Vocimagene amiretrorepvec/flucytosine

Combination of
- Vocimagene amiretrorepvec: Gene therapy
- Flucytosine: Cancer drug

Clinical data
- Other names: Toca 511 and Toca FC

= Vocimagene amiretrorepvec/flucytosine =

Vocimagene amiretrorepvec/flucytosine is an experimental combination drug involving a gene therapy agent and a prodrug. It is a candidate drug to treat brain cancers.

Vocimagene amiretrorepvec (also known as Toca 511) is a gene therapy agent, wherein the payload is a gene encoding cytosine deaminase (CD) in a replicating, non-lytic retroviral vector.
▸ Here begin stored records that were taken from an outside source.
(** One turn of [watch_policy_ws_loop], with the seconds it sleeps: [None] is a request
    that cannot be built, [Some None] a connection that fails. *)
Definition watch_policy_ws_turn (conn : option (option (list WsMessage))) (a : AgentEngine) : AgentEngine * N :=
  match conn with
  | None => (a, 3%N)
  | Some None => (a, 2%N)
  | Some (Some msgs) => ((ws_messages msgs a).1, 2%N)
  end.

Definition watch_query (timeout_secs : N) (a : AgentEngine) : string :=
  "since=" +:+ urlencoding_minimal (lp_policy_version (ae_policy a)) +:+ "&timeout_secs=" +:+ pretty (N.max timeout_secs 5).

Definition watch_request (timeout_secs : N) (a : AgentEngine) : AgentRequest :=
  {| aq_method := "GET"; aq_url := agent_url a "/api/v1/agent/policy/watch?" +:+ watch_query timeout_secs a;
     aq_bearer := ae_control_api_token a; aq_body := None |}.

(** One turn of [watch_policy_loop], with the seconds it sleeps.  [since] is the version
    it asked with; the other loop may have replaced the policy meanwhile. *)
Definition watch_policy_turn (since : string) (reply : Reply) (a : AgentEngine) : AgentEngine * N :=
  match reply with
  | Ok (status, body) =>
      if is_success status then
        match dto_of_body body with
        | Some dto =>
            let mapped := from_remote dto in
            (if negb (String.eqb (lp_policy_version mapped) since) then with_policy mapped a else a, 0%N)
        | None => (a, 0%N)
        end
      else (a, 0%N)
  | Err _ => (a, 2%N)
  end.

(** [csr] is the private key and the signing request, as rcgen makes them. *)
Definition enroll_request (enroll_token : option string) (csr : option (string * string)) (a : AgentEngine) : AgentRequest :=
  {| aq_method := "POST"; aq_url := agent_url a "/api/v1/agent/enroll";
     aq_bearer := match non_empty enroll_token with Some t => Some t | None => ae_control_api_token a end;
     aq_body := Some (json_object
       ([("device_id", JString (ae_device_id a)); ("name", JString (ae_device_name a)); ("platform", JString (ae_platform a));
         ("device_type", JString (ae_device_type a)); ("capabilities", JArray [JString "local-proxy"])]%string
        ++ match csr with
           | Some (_, pem) => [("csr_pem", JString pem); ("cert_validity_days", json_u64 90)]%string
           | None => []
           end)) |}.

Record Enrolled := {
  er_device_id : string;
  er_device_token : string;
  er_client_cert : option string;
  er_ca_cert : option string;
}.

Definition enroll_outcome (reply : Reply) (a : AgentEngine) : result Enrolled string :=
  match reply with
  | Err e => Err ("enroll transport: " +:+ e)
  | Ok (_, Err e) => Err ("enroll body: " +:+ e)
  | Ok (status, Ok text) =>
      if negb (is_success status) then Err ("enroll HTTP " +:+ status_display status +:+ ": " +:+ text)
      else
        match json_from_slice text with
        | None => Err "enroll decode"%string
        | Some v =>
            match json_get "device_token" v ≫= as_str with
            | None => Err "enroll response missing device_token"%string
            | Some token =>
                Ok {| er_device_id := default (ae_device_id a) (json_get "device_id" v ≫= as_str); er_device_token := token;
                      er_client_cert := json_get "client_cert_pem" v ≫= as_str; er_ca_cert := json_get "ca_cert_pem" v ≫= as_str |}
            end
        end
  end.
Flucytosine (also known as 5-fluorocytosine, 5-FC, and Toca FC) is an antifungal drug. It is used in an extended-release formulation. Flucytosine is a prodrug of 5-fluorouracil (5-FU), a cancer drug. 5-Fluorouracil does not cross the blood–brain barrier well, but flucytosine does.

The combination drug was designed to be used after a brain tumor is removed surgically; vocimagene amiretrorepvec is intended to be injected into the tissues lining the hole where the tumor was (this region is called the margin), where the virus replicates only in cells that are dividing - in other words, cancer cells left over in the margin and immune cells that are present. Flucytosine is then administered to the person, and is converted to 5-fluorouracil in those cells by CD expressed by cells that had been infected with the gene therapy vector.
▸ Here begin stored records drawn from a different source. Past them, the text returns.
Lemma quiet_verdicts X (c : Cmd X) x h :
  admission c = false ->
  omap rate_verdict (h ++ [Ev c x]) = omap rate_verdict h /\
  omap policy_verdict (h ++ [Ev c x]) = omap policy_verdict h.
Proof.
  intros Hc. destruct (no_verdict X c x Hc) as [Hr Hp]. rewrite !omap_app.
  cbn [omap list_omap]. rewrite Hr, Hp, !app_nil_r. done.
Qed.

(** Before admission: no verdicts yet, and no content. *)
Definition waiting (X : Type) (c : Cmd X) : Prop := admission c = false /\ content c = false.

Lemma waiting_keeps {A} (R : A -> Prop) (p : prog Cmd A) (I : list ev -> Prop) h :
  only waiting R p ->
  (forall h1 h2, omap rate_verdict h1 = omap rate_verdict h2 ->
     omap policy_verdict h1 = omap policy_verdict h2 -> I h1 -> I h2) ->
  I h -> hwp mediated p (fun a h' => R a /\ I h') h.
Proof.
  intros Hp HI. apply (hwp_only waiting); [done|]. intros X c h' [Ha Hc] Hh. split.
  - unfold mediated. by rewrite Hc.
  - intros x. destruct (quiet_verdicts X c x h' Ha) as [Hr Hv]. by apply (HI h').
Qed.

Definition verdicts_are (rs : list (option RateLimitViolation)) (ps : list (string * option AclDecision))
    (h : list ev) : Prop :=
  omap rate_verdict h = rs /\ omap policy_verdict h = ps.

Lemma waiting_verdicts {A} (R : A -> Prop) (p : prog Cmd A) rs ps h :
  only waiting R p -> verdicts_are rs ps h -> hwp mediated p (fun a h' => R a /\ verdicts_are rs ps h') h.
Proof. intros Hp. apply waiting_keeps; [done|]. unfold verdicts_are. intros h1 h2 -> ->. done. Qed.

(** After admission. *)
Definition admitted_quietly (url : string) (h : list ev) : Prop := admitted url h /\ no_denial h.

Lemma admitted_keeps {A} (R : A -> Prop) url (p : prog Cmd A) h :
  only (after_admission url) R p -> admitted_quietly url h ->
  hwp mediated p (fun a h' => R a /\ admitted_quietly url h') h.
Proof.
  intros Hp. apply (hwp_only (after_admission url)); [done|]. intros X c h' [Ha Ht] [Had Hnd]. split.
  - intros _. by exists url.
  - intros x. split; [by apply admitted_snoc|]. destruct (quiet_verdicts X c x h' Ha) as [Hr Hv].
    unfold no_denial. by rewrite Hr, Hv.
Qed.

(** The state a request's answer leaves: a denial that was answered, or an admitted
    request, whose completion stays within its admission. *)
Definition answered (r : ServiceResponse) (h : list ev) : Prop :=
  denial_answered r h /\
  forall st hd bd at_ mx oc, r = Streamed st hd bd at_ mx oc ->
  exists url, admitted_quietly url h /\ forall b s, only (after_admission url) (fun _ => True) (oc b s).

Lemma answered_full r rs ps h :
  verdicts_are rs ps h -> (forall v, Some v ∈ rs -> r = rate_limit_response v) ->
  (forall u d, (u, Some d) ∈ ps -> r = policy_response d) -> answered (Full r) h.
Proof.
  intros [Hr Hp] H1 H2. split; [|done]. unfold denial_answered. rewrite Hr, Hp.
  split; [intros v Hv; f_equal; by apply H1|]. intros u d Hd. f_equal. by eapply H2.
Qed.

Lemma admitted_answered url r h :
  streamed_only (after_admission url) r -> admitted_quietly url h -> answered r h.
Proof.
  intros Hs [Ha [Hn1 Hn2]]. split.
  - split; [intros v Hv; by destruct (Hn1 v)|]. intros u d Hd. by destruct (Hn2 u d).
  - intros st hd bd at_ mx oc ->. exists url. done.
Qed.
By July 2017, the EMA had granted the combination priority review status, and the FDA had granted it Breakthrough Therapy Designation and FDA Fast Track designation for recurrent HGG, and an orphan designation for the treatment of glioblastoma.

The combination is under development by Tocagen and as of July 2017 phase 2/3 trials were underway for recurrent astrocytoma and recurrent high grade glioblastoma.